I doubt he thinks that as long as that ring is on your finger he does not have to do any work. I doubt he has even thought about it that way. That was a sentimental gift to you. That's all. Guys think in the moment. If he isn't making plans to take it further or "doing any work" as you say, it has NOTHING to do with that ring. Believe me! Men don't think that way.
Men are just tough sometimes when it comes to initiating stuff like that. So do not pout about why he hasn't yet proposed. Marriage is a mutual decision. And don't take it so personally that he hasn't mentioned it. Be calm, be cool. If you are even thinking about marrying this guy he should be your best friend and you should love him and trust him. So treat him with love and trust and understanding. And don't be accusational. So if you want to marry him you have got to let him KNOW without being mad that he didn't bring it up first. Next time you guys go out to dinner get real sexy, make sure you smell real good, and get real excited and tell him you want to get married. Or just tell him you want a diamond and let him figure out why. Talk to him! Be honest. Get excited about it. This is your BEST FRIEND. You can tell him anything.

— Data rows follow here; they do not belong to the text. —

Lemma parseInt10_signed (neg : bool) (ds rest : string) :
  ds <> "" ->
  JS.all_chars JS.is_digit ds = true ->
  starts_outside JS.is_digit rest ->
  JS.parseInt10 (sign_text neg ++ ds ++ rest)
  = JS.of_decimal neg (JS.digits_value ds) 0.
Proof.
  intros Hne Hds Hrest. destruct ds as [|c ds]; [congruence|].
  destruct neg.
  - change (sign_text true ++ String c ds ++ rest)
      with (String "-" (String c ds ++ rest)).
    apply parseInt10_negative; [exact Hds|reflexivity|exact Hrest].
  - change (sign_text false ++ String c ds ++ rest) with (String c ds ++ rest).
    apply parseInt10_unsigned; [exact Hds|exact Hrest].
Qed.

(** The STOCK cell holds the first integer of the stock text. When
    what is left of the stock text after all characters but the digits
    and [-] are removed is an optional [-], then digits, then nothing
    or a [-], the cell holds the number of those digits with that sign,
    whatever follows. *)
Theorem stock_reads_leading_integer (s : string) (neg : bool) (ds rest : string) :
  JS.filter_chars is_stock_digit s = sign_text neg ++ ds ++ rest ->
  ds <> "" ->
  JS.all_chars JS.is_digit ds = true ->
  starts_outside JS.is_digit rest ->
  stock_cell (Some s) = Num (JS.of_decimal neg (JS.digits_value ds) 0).
Proof.
  intros Hclean Hne Hds Hrest.
  assert (Ht : JS.truthy (JS.filter_chars is_stock_digit s) = true).
  { rewrite Hclean. destruct neg; [reflexivity|].
    destruct ds; [congruence|reflexivity]. }
  unfold stock_cell, parseStockToNumber.
  rewrite (filter_chars_nonempty _ _ Ht), Ht. cbn [negb].
  rewrite Hclean, (parseInt10_signed neg ds rest Hne Hds Hrest), of_decimal_not_nan.
  reflexivity.
Qed.

Lemma stock_reads_leading_integer_witness :
  stock_cell (Some "Ships in 3-5 days")
  = Num (JS.of_decimal false (JS.digits_value "3") 0).
Proof.
  apply (stock_reads_leading_integer "Ships in 3-5 days" false "3" "-5").
  - reflexivity.
  - discriminate.
  - reflexivity.
  - reflexivity.
Defined.

(** The stock text is kept when no integer is found: when nothing is
    left after all characters but the digits and [-] are removed, or
    what is left starts with a [-] that no digit follows. *)
Theorem stock_without_integer_is_kept (s rest : string) :
  JS.filter_chars is_stock_digit s = ""
  \/ (JS.filter_chars is_stock_digit s = String "-" rest
      /\ starts_outside JS.is_digit rest) ->
  stock_cell (Some s) = Text s.
Proof.
  intros H. unfold stock_cell, parseStockToNumber.
  destruct (JS.truthy s) eqn:Hs; [|reflexivity]. cbn [negb].
  destruct H as [->|[-> Hrest]]; [reflexivity|].
  cbn [JS.truthy negb]. rewrite (parseInt10_sign_only rest Hrest). reflexivity.
Qed.

Lemma stock_without_integer_is_kept_witness :
  stock_cell (Some "Out of stock - call us") = Text "Out of stock - call us".
Proof.
  apply (stock_without_integer_is_kept "Out of stock - call us" "").
  right. split; [reflexivity|exact I].
Defined.

End StockNumber.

But please stop playing games! That's stupid. And it's not going to get you anywhere. I hope you understand.
P.S. I told my ex bf that I wanted a diamond and to get married and you know what he did?? His eyes lit up and he got me a diamond. He didn't initiate it. I did. (And I said it as a joke too! ahh) So SPEAK UP. That's what the universe gave you a voice for! And have fun with it. This whole thought of marriage and everything about it should be a celebration. A celebration! Have fun with it. This should be a good experience so bring it up in good spirit. Good luck.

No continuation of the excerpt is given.